Task prompt: State how many lines in the listing below include the word "that". Give nothing but the number.

The records:
(** X3. The id of a server-sent event.  [writeSSE] advances the counter
    by one, wrapping around like a Go [int], and sends the event as one
    chunk whose last field is the single line ["id: "] followed by the
    decimal text of the new counter; that text reads back through
    [strconv.Atoi] as the counter, whatever its value. *)
Theorem writeSSE_id_reads_back (wr : ResponseWriter) (req : Request) (stdout : string)
    (id : Z) (event data : string) :
  let id' := (writeSSE wr req stdout id event data).2 in
  id' = int_wrap (id + 1)
  ∧ Strconv.Atoi (Strconv.Itoa id') = (id', None)
  ∧ rw_flushed (writeSSE wr req stdout id event data).1.1
    = rw_flushed wr
      ++ [rw_pending wr +:+ sse_field "event" event +:+ sse_field "data" data
            +:+ "id: " +:+ Strconv.Itoa id' +:+ LF +:+ LF].
Proof.
  intros id'. subst id'.
  destruct (writeSSE_writes wr req stdout id event data) as (Hfl & _ & _ & Hid).
  rewrite Hid. split; [done|]. split; [apply Atoi_Itoa, int_wrap_range|].
  rewrite Hfl. unfold sse_frame. do 3 f_equal.
  unfold sse_field at 3. rewrite (Split_one_piece _ (Itoa_one_line _)).
  cbn [fmap list_fmap]. unfold concat_lines. cbn [foldr].
  rewrite app_nil_r. by rewrite !app_assoc.
Qed.

Lemma Set_lookup_eq (h : Header) (key value : string) :
  Set_ h key value !! CanonicalMIMEHeaderKey key = Some [value].
Proof. unfold Set_. apply lookup_insert_eq. Qed.

(** X4. Streaming needs a flushing writer.  When the response writer
    cannot flush, a request for the SSE stream is answered with status 500
    and the text ["Streaming unsupported!"] as plain text; no event is
    sent, and the request body is left unread. *)
Theorem serveSSE_without_flusher (S : Surroundings) (wr : ResponseWriter) (req : Request)
    (stdout : string) :
  wellFormed (Environ S) → rw_wrote wr = None → rw_flusher wr = false →
  dispatch S req = ToSSE →
  ∃ sv,
    handler S wr req stdout = Some sv
    ∧ status (sv_wr sv) = Some StatusInternalServerError
    ∧ body (sv_wr sv) = body wr +:+ "Streaming unsupported!" +:+ LF
    ∧ sent_values (sv_wr sv) "Content-Type" = ["text/plain; charset=utf-8"]
    ∧ rw_flushed (sv_wr sv) = rw_flushed wr
    ∧ sv_req sv = req
    ∧ sv_stdout sv = (logRequest (Environ S) req stdout).2.
Proof.
  intros Hwf Hw Hfl Hd.
  destruct (sendHeaders_lookup (Environ S) (rw_header wr) Hwf) as (h & Hh & _).
  eexists. split; [by apply handler_unfold|]. rewrite Hd.
  unfold serveSSE. cbn [with_header rw_flusher]. rewrite Hfl. cbn [negb].
  cbn [sv_wr sv_req sv_stdout].
  unfold Error.
  set (w1 := with_header _ _).
  assert (rw_wrote w1 = None) as Hw1 by done.
  split; [|split; [|split; [|split]]].
  - unfold status. rewrite wrote_Write. 
    rewrite (wrote_WriteHeader_again (WriteHeader w1 _) 200 (StatusInternalServerError, rw_header w1));
      by rewrite wrote_WriteHeader_fresh.
  - rewrite body_Write, body_WriteHeader. subst w1. by rewrite !body_with_header.
  - unfold sent_values. rewrite wrote_Write.
    rewrite (wrote_WriteHeader_again (WriteHeader w1 _) 200 (StatusInternalServerError, rw_header w1));
      rewrite wrote_WriteHeader_fresh by done; [|done].
    subst w1. cbn [with_header rw_header].
    rewrite Set_lookup_ne by (by vm_compute).
    by rewrite (Set_lookup_eq _ "Content-Type").
  - destruct (pending_Write (WriteHeader w1 StatusInternalServerError)
                ("Streaming unsupported!" +:+ LF)) as (_ & -> & _).
    unfold WriteHeader. by rewrite Hw1.
  - done.
Qed.

Lemma serveSSE_without_flusher_witness :
  ∃ sv,
    handler (sampleSurroundings ["PORT=8080"] (HostnameOk "echo-1") noHandshake ["t1"])
      (newResponseWriter false) (sampleRequest "GET" "/.sse" ∅ "unread") "" = Some sv
    ∧ status (sv_wr sv) = Some 500
    ∧ body (sv_wr sv) = "Streaming unsupported!" +:+ LF
    ∧ sent_values (sv_wr sv) "Content-Type" = ["text/plain; charset=utf-8"]
    ∧ rw_flushed (sv_wr sv) = []
    ∧ req_Body (sv_req sv) = "unread".
Proof.
  destruct (serveSSE_without_flusher
              (sampleSurroundings ["PORT=8080"] (HostnameOk "echo-1") noHandshake ["t1"])
              (newResponseWriter false) (sampleRequest "GET" "/.sse" ∅ "unread") "")
    as (sv & Hsv & Hst & Hbody & Hct & Hfl & Hreq & _).
  - repeat (apply Forall_cons; split; [by eexists|]). apply Forall_nil_2.
  - reflexivity.
  - reflexivity.
  - reflexivity.
  - exists sv. rewrite Hreq. by repeat split.
Defined.

Lemma serveSSE_request (S : Surroundings) (wr : ResponseWriter) (req : Request)
    (send : bool) (stdout : string) :
  rw_flusher wr = true →
  (serveSSE S wr req send stdout).1.1.2 = (writeRequest req).2.
Proof.
  intros Hfl. unfold serveSSE. rewrite Hfl. cbn [negb].
  destruct (writeRequest req) as [echo req1]. cbn [snd].
  destruct send; [destruct (Hostname S)|];
    repeat match goal with
           | |- context [writeSSE ?a ?b ?c ?d ?e ?f] =>
               destruct (writeSSE a b c d e f) as [[? ?] ?]
           end;
    match goal with
    | |- context [tickLoop ?a ?b ?c ?d ?e] => destruct (tickLoop a b c d e) as [[? ?] ?]
    end; reflexivity.
Qed.

(** X5. The head of an SSE reply.  With a flushing writer the stream is
    answered with status 200 and the headers [Content-Type:
    text/event-stream], [Cache-Control: no-cache], [Connection: keep-alive]
    and [Access-Control-Allow-Origin: *], each with this one value whatever
    the writer held for it before; the request body has been read to its
    end when the handler returns. *)
Theorem serveSSE_reply_head (S : Surroundings) (wr : ResponseWriter) (req : Request)
    (stdout : string) :
  wellFormed (Environ S) → rw_wrote wr = None → rw_flusher wr = true →
  dispatch S req = ToSSE →
  ∃ sv,
    handler S wr req stdout = Some sv
    ∧ status (sv_wr sv) = Some 200
    ∧ sent_values (sv_wr sv) "Content-Type" = ["text/event-stream"]
    ∧ sent_values (sv_wr sv) "Cache-Control" = ["no-cache"]
    ∧ sent_values (sv_wr sv) "Connection" = ["keep-alive"]
    ∧ sent_values (sv_wr sv) "Access-Control-Allow-Origin" = ["*"]
    ∧ req_Body (sv_req sv) = EmptyString.
Proof.
  intros Hwf Hw Hfl Hd.
  destruct (sendHeaders_lookup (Environ S) (rw_header wr) Hwf) as (h & Hh & _).
  eexists. split; [by apply handler_unfold|]. rewrite Hd.
  pose proof (serveSSE_header S (with_header wr h) req
                (sendServerHostname (Environ S) req)
                (logRequest (Environ S) req stdout).2 Hfl Hw) as Hst.
  pose proof (serveSSE_request S (with_header wr h) req
                (sendServerHostname (Environ S) req)
                (logRequest (Environ S) req stdout).2 Hfl) as Hreq.
  destruct (serveSSE _ _ _ _ _) as [[[wr' req'] out'] id']. cbn [fst snd] in *.
  cbn [sv_wr sv_req]. unfold status, sent_values. rewrite Hst. cbn [fmap option_fmap option_map fst].
  split; [done|].
  rewrite Hreq, writeRequest_drains.
  repeat split.
  - rewrite !Set_lookup_ne by (by vm_compute). by rewrite (Set_lookup_eq _ "Content-Type").
  - rewrite !Set_lookup_ne by (by vm_compute). by rewrite (Set_lookup_eq _ "Cache-Control").
  - rewrite !Set_lookup_ne by (by vm_compute). by rewrite (Set_lookup_eq _ "Connection").
  - by rewrite (Set_lookup_eq _ "Access-Control-Allow-Origin").
Qed.

Lemma serveSSE_reply_head_witness :
  ∃ sv,
    handler (sampleSurroundings ["SEND_HEADER_CACHE_CONTROL=max-age=60"] (HostnameOk "echo-1")
               noHandshake ["t1"])
      (newResponseWriter true) (sampleRequest "POST" "/a/.sse" ∅ "body") "" = Some sv
    ∧ status (sv_wr sv) = Some 200
    ∧ sent_values (sv_wr sv) "Content-Type" = ["text/event-stream"]
    ∧ sent_values (sv_wr sv) "Cache-Control" = ["no-cache"]
    ∧ sent_values (sv_wr sv) "Connection" = ["keep-alive"]
    ∧ sent_values (sv_wr sv) "Access-Control-Allow-Origin" = ["*"]
    ∧ req_Body (sv_req sv) = EmptyString.
Proof.
  apply (serveSSE_reply_head
           (sampleSurroundings ["SEND_HEADER_CACHE_CONTROL=max-age=60"] (HostnameOk "echo-1")
              noHandshake ["t1"])
           (newResponseWriter true) (sampleRequest "POST" "/a/.sse" ∅ "body") "").
  - repeat (apply Forall_cons; split; [by eexists|]). apply Forall_nil_2.
  - reflexivity.
  - reflexivity.
  - reflexivity.
Defined.

(** ** The header loop *)

Lemma Cut_None (line : string) :
  Strings.Cut line "=" = None ↔ mem_byte "=" line = false.
Proof.
  induction line as [|c line IH]; [done|].
  cbn [Strings.Cut mem_byte]. rewrite Ascii.eqb_sym.
  destruct (Ascii.eqb "=" c); [done|]. cbn [orb]. rewrite <- IH.
  destruct (Strings.Cut line "=") as [[before after]|]; split; (done || discriminate).
Qed.

(** X6. The handler panics exactly on an environment line without an
    equals sign.  The header loop indexes the second of the pieces it
    splits each line into, so a call of [handler] ends in a panic, whatever
    the request, if and only if some line of [os.Environ()] holds no
    ["="]. *)
Theorem handler_panics_iff (S : Surroundings) (wr : ResponseWriter) (req : Request)
    (stdout : string) :
  handler S wr req stdout = None
  ↔ ∃ line, line ∈ Environ S ∧ mem_byte "=" line = false.
Proof.
  assert (∀ environ h,
            sendHeaders environ h = None
            ↔ ∃ line, line ∈ environ ∧ mem_byte "=" line = false) as Hloop.
  { induction environ as [|line rest IH]; intros h.
    - split; [done|]. intros (line & Hin & _). by apply elem_of_nil in Hin.
    - cbn [sendHeaders]. unfold Strings.SplitN2.
      destruct (Strings.Cut line "=") as [[key value]|] eqn:E.
      + assert (mem_byte "=" line ≠ false) as Hline.
        { intros H. apply Cut_None in H. congruence. }
        destruct (Strings.CutPrefix key "SEND_HEADER_"); rewrite IH;
          (split; intros (l & Hin & Hl);
           [exists l; split; [by right|done]
           |apply elem_of_cons in Hin as [->|Hin]; [done|by exists l]]).
      + split; [|done]. intros _. exists line. split; [by left|by apply Cut_None]. }
  rewrite <- (Hloop (Environ S) (rw_header wr)).
  unfold handler. destruct (logRequest _ _ _) as [req' out'].
  destruct (sendHeaders _ _); split; (done || discriminate).
Qed.

(** ** The UI page *)

(** X7. The content type of the UI page comes too late.  When the
    writer already holds a [Content-Type] on entry (as after
    [SEND_HEADER_CONTENT_TYPE]) and the template writes any text without
    error, the first byte written fixes the reply at status 200 with the
    headers held on entry: the reply carries the [Content-Type] values of
    the entry only, and the [text/html] that [serveFrontend] adds
    afterwards is in the header map but not in the reply. *)
Theorem serveFrontend_content_type_late (S : Surroundings) (wr : ResponseWriter)
    (req : Request) (execute : string → string → string * option string) (text : string)
    (values : list string) :
  rw_wrote wr = None → Frontend S = Parsed execute →
  execute (Getenv (Environ S) "WEBSOCKET_ROOT") (URL_Path (req_URL req)) = (text, None) →
  text ≠ EmptyString →
  rw_header wr !! "Content-Type" = Some values →
  status (serveFrontend S wr req) = Some 200
  ∧ sent_values (serveFrontend S wr req) "Content-Type" = values
  ∧ rw_header (serveFrontend S wr req) !! "Content-Type" = Some (values ++ ["text/html"])
  ∧ sent_body (serveFrontend S wr req) = body wr +:+ text.
Proof.
  intros Hw Hf Hex Htext Hct.
  unfold serveFrontend. rewrite Hf, Hex.
  destruct text as [|c text]; [done|].
  set (w1 := Write wr _).
  assert (rw_wrote w1 = Some (200, rw_header wr)) as Hw1.
  { subst w1. rewrite wrote_Write. by apply wrote_WriteHeader_fresh. }
  assert (rw_header w1 = rw_header wr) as Hh1 by apply header_Write.
  set (w2 := with_header w1 _).
  assert (rw_wrote w2 = Some (200, rw_header wr)) as Hw2 by done.
  rewrite (wrote_WriteHeader_again w2 200 _ Hw2).
  split; [by unfold status; rewrite Hw2|].
  split; [by unfold sent_values; rewrite Hw2, Hct|]. split.
  - subst w2. cbn [with_header rw_header]. rewrite Hh1. unfold Add.
    change (CanonicalMIMEHeaderKey "Content-Type") with "Content-Type".
    by rewrite lookup_insert_eq, Hct.
  - unfold sent_body. rewrite Hw2. cbn [bodyAllowedForStatus].
    subst w2. rewrite body_with_header. subst w1. apply body_Write.
Qed.

Lemma serveFrontend_content_type_late_witness :
  sent_values (serveFrontend (sampleSurroundings [] (HostnameOk "echo-1") noHandshake [])
                 (with_header (newResponseWriter true) {[ "Content-Type" := ["a/b"] ]})
                 (sampleRequest "GET" "/.ws" ∅ "")) "Content-Type"
  = ["a/b"]
  ∧ rw_header (serveFrontend (sampleSurroundings [] (HostnameOk "echo-1") noHandshake [])
                 (with_header (newResponseWriter true) {[ "Content-Type" := ["a/b"] ]})
                 (sampleRequest "GET" "/.ws" ∅ "")) !! "Content-Type"
    = Some ["a/b"; "text/html"].
Proof.
  destruct (serveFrontend_content_type_late
              (sampleSurroundings [] (HostnameOk "echo-1") noHandshake [])
              (with_header (newResponseWriter true) {[ "Content-Type" := ["a/b"] ]})
              (sampleRequest "GET" "/.ws" ∅ "")
              (λ root path, ("<html>" +:+ root +:+ path +:+ "</html>", None))
              "<html>/.ws</html>" ["a/b"])
    as (_ & Hct & Hmap & _).
  - reflexivity.
  - reflexivity.
  - reflexivity.
  - discriminate.
  - reflexivity.
  - split; [exact Hct|exact Hmap].
Defined.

Written solution: 2